Entries provided:
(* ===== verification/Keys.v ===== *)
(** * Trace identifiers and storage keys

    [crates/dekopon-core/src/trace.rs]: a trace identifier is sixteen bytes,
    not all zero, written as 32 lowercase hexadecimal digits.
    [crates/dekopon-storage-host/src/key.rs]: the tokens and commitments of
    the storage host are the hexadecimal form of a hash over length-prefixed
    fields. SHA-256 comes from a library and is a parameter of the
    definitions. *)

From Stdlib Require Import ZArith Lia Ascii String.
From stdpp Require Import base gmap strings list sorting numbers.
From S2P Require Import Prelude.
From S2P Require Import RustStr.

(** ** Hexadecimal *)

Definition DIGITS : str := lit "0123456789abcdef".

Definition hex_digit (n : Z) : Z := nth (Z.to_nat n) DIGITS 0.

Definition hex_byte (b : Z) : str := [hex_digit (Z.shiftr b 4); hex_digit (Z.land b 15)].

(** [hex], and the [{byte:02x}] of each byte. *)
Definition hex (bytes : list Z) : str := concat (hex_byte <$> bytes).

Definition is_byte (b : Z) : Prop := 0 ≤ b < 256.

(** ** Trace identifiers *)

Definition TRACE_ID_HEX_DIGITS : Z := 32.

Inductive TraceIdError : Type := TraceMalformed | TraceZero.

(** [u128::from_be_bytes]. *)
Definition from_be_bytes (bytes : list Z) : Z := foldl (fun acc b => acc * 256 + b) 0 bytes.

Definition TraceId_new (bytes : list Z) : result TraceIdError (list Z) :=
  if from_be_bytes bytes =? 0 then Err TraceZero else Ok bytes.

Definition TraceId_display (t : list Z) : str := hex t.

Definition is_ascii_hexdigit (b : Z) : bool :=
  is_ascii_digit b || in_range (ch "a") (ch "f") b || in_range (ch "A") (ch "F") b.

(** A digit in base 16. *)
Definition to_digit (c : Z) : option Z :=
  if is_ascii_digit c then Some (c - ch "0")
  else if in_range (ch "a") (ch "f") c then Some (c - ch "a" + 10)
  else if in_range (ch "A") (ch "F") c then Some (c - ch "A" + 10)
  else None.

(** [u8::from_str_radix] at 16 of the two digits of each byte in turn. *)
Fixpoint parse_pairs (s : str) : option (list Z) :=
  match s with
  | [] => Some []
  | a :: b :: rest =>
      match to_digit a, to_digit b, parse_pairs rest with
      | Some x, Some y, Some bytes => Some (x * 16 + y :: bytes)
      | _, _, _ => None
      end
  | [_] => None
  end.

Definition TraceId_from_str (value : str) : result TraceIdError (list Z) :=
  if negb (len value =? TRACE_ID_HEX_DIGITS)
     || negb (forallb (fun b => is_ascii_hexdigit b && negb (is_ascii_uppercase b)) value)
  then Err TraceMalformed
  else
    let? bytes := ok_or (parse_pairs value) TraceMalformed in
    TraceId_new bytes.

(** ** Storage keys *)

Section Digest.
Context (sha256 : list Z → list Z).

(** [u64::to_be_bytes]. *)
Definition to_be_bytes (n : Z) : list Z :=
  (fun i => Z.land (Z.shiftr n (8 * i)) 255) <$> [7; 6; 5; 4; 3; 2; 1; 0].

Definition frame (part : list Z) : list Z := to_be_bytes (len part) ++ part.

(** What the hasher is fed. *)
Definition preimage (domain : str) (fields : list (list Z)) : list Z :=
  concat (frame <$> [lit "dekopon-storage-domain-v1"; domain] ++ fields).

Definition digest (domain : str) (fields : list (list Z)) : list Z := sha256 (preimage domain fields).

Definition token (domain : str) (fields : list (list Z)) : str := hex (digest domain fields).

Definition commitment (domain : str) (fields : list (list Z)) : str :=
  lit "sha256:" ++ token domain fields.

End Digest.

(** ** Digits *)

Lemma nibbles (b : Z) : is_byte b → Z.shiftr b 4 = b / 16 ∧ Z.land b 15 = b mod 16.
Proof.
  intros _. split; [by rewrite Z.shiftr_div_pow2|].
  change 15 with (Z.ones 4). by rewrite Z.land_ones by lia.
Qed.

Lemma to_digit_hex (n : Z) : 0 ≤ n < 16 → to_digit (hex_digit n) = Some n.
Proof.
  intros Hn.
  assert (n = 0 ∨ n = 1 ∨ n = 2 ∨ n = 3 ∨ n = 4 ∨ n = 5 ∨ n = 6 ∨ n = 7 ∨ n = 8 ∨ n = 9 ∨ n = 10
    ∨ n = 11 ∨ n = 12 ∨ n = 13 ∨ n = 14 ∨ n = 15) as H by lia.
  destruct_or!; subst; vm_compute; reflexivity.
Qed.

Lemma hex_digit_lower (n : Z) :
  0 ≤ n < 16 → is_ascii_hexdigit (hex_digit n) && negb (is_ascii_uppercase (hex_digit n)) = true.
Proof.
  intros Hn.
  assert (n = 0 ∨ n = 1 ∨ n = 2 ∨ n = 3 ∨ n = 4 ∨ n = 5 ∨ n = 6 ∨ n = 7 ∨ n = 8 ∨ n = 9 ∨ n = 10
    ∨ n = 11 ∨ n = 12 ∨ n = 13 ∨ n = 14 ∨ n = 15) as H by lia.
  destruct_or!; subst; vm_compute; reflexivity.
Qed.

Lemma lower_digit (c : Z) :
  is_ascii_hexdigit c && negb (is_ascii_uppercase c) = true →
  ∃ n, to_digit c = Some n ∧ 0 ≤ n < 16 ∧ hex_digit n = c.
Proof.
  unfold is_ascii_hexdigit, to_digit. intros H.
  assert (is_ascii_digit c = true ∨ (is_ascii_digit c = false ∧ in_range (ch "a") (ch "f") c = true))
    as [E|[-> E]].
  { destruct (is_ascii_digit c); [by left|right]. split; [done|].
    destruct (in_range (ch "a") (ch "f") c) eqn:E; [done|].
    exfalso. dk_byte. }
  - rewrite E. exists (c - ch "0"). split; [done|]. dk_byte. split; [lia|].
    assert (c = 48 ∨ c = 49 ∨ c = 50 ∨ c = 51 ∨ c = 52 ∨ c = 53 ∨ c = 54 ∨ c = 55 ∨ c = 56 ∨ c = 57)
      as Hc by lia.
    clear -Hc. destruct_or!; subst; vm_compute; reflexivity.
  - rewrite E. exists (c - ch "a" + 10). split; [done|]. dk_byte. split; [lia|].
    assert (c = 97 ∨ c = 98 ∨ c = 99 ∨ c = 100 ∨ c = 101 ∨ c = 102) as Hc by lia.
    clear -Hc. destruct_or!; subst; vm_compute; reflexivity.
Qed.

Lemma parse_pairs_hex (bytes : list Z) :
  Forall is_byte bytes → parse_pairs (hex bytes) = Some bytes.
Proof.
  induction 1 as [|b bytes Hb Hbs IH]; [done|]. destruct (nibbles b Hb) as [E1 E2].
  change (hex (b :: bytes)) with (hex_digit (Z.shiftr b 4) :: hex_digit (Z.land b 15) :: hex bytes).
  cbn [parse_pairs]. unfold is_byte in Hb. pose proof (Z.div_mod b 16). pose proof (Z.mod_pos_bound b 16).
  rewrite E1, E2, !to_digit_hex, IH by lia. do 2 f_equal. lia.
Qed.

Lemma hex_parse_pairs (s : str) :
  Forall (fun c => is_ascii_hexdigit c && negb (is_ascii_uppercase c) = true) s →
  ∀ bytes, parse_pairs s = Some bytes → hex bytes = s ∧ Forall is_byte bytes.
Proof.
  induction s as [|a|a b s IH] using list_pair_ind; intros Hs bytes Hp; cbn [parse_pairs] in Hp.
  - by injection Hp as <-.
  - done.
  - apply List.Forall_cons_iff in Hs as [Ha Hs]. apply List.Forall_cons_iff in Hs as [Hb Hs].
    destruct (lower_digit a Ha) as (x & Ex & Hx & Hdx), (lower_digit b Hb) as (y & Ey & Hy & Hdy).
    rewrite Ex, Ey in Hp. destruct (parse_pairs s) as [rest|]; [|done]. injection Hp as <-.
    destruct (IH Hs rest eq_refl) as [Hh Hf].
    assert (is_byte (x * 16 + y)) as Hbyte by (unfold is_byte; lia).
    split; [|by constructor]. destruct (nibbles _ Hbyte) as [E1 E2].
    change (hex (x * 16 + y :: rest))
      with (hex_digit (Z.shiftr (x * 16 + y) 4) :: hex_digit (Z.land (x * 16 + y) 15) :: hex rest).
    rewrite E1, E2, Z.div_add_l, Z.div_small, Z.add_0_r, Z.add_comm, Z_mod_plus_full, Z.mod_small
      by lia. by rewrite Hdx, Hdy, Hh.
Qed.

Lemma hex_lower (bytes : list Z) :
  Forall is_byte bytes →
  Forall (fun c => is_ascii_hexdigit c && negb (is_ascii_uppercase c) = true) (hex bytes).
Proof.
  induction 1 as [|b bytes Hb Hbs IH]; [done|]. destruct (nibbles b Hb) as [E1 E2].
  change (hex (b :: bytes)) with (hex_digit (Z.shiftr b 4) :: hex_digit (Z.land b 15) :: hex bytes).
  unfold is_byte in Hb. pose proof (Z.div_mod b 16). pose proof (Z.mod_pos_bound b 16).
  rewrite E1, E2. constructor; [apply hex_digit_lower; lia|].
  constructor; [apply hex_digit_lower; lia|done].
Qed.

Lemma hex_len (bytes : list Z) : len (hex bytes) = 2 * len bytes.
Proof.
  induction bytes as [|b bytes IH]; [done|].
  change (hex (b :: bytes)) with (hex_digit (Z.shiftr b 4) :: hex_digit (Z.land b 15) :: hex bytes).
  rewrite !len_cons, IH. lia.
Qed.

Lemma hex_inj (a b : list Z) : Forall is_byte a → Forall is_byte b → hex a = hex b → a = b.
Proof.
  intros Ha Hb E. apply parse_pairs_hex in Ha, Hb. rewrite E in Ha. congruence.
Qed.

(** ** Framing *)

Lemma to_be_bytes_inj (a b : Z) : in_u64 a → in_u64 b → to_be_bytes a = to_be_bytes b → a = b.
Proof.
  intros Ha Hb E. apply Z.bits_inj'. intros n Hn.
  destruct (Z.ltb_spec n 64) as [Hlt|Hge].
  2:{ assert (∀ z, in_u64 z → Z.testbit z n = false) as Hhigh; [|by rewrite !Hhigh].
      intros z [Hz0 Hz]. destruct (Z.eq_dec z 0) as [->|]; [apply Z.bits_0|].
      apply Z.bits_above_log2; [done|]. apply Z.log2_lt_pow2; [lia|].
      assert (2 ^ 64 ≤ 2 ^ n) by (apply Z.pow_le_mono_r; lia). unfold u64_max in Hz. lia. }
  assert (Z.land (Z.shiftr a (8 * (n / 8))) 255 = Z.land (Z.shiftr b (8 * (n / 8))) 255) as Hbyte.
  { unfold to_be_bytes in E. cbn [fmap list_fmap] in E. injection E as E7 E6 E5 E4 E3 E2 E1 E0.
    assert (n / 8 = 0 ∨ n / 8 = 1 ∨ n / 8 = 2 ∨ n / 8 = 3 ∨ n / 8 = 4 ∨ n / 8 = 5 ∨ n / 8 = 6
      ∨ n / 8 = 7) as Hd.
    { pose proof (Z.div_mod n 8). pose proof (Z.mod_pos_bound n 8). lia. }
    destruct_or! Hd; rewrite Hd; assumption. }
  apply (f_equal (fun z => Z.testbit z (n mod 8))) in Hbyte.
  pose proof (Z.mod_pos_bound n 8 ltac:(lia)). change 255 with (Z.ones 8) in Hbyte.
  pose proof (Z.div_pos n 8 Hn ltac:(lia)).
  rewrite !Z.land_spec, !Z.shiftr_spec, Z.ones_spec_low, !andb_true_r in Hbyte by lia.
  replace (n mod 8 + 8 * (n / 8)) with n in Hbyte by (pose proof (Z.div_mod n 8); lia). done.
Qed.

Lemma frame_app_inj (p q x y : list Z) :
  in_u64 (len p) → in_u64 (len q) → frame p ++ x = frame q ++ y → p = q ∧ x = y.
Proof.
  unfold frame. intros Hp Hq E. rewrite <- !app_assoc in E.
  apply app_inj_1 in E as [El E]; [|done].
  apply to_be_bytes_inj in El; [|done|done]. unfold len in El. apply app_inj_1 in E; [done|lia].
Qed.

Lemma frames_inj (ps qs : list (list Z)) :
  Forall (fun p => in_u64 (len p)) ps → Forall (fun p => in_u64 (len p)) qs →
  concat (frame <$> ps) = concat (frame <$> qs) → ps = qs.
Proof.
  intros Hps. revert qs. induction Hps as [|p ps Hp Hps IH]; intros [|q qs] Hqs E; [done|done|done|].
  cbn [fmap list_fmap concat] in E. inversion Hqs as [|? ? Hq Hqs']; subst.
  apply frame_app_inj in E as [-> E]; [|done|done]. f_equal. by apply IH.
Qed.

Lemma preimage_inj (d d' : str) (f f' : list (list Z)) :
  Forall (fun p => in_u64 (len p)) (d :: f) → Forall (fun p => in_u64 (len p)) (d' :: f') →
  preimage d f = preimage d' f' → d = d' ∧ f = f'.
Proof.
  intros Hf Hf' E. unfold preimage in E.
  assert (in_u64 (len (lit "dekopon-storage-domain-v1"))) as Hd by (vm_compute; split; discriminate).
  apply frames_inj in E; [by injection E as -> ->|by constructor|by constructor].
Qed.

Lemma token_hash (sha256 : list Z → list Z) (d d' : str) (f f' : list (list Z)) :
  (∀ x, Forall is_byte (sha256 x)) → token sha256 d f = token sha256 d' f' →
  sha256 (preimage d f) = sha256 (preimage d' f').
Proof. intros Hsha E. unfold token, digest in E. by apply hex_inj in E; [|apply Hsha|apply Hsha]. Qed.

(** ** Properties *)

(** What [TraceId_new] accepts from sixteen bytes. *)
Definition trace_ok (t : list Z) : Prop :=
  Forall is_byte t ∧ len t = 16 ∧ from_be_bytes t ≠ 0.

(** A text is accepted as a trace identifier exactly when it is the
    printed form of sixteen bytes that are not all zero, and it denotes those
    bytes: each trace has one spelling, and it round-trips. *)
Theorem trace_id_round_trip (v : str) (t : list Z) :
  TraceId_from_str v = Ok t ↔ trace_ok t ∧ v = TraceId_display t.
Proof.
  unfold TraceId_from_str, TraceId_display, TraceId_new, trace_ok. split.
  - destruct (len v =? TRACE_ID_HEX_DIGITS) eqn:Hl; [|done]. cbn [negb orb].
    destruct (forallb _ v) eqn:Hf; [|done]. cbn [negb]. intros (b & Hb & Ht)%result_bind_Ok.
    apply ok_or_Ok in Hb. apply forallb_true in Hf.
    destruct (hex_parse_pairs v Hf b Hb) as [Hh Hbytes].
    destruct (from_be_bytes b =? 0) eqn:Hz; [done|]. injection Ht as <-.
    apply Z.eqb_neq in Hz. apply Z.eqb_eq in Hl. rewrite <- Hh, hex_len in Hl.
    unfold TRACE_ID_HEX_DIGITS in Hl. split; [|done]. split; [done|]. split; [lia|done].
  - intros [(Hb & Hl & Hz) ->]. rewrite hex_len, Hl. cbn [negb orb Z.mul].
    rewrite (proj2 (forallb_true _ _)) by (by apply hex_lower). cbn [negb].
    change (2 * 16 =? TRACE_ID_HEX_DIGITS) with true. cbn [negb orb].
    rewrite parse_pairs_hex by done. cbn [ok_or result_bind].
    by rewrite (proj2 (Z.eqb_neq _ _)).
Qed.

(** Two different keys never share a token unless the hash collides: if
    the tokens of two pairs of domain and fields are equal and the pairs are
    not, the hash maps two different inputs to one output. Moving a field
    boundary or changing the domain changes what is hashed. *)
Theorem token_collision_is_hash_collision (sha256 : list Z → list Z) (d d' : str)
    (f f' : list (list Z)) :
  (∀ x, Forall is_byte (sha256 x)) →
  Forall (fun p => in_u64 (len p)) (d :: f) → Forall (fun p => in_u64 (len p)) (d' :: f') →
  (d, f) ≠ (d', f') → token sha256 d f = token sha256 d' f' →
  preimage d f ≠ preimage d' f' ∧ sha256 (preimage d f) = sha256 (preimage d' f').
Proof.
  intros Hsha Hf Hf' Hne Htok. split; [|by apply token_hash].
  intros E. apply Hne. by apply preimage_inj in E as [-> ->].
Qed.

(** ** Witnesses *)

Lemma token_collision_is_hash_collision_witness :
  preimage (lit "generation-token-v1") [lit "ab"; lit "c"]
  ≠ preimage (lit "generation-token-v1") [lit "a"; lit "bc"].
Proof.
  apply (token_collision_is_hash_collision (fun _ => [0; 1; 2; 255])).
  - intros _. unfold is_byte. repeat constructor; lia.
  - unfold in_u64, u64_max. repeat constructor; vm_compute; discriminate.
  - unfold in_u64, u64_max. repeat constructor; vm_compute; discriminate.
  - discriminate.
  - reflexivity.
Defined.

Requirement: Locate all lines in the listing above with the word "sixteen" and copy them.

Written response:
    [crates/dekopon-core/src/trace.rs]: a trace identifier is sixteen bytes,
(** What [TraceId_new] accepts from sixteen bytes. *)
    printed form of sixteen bytes that are not all zero, and it denotes those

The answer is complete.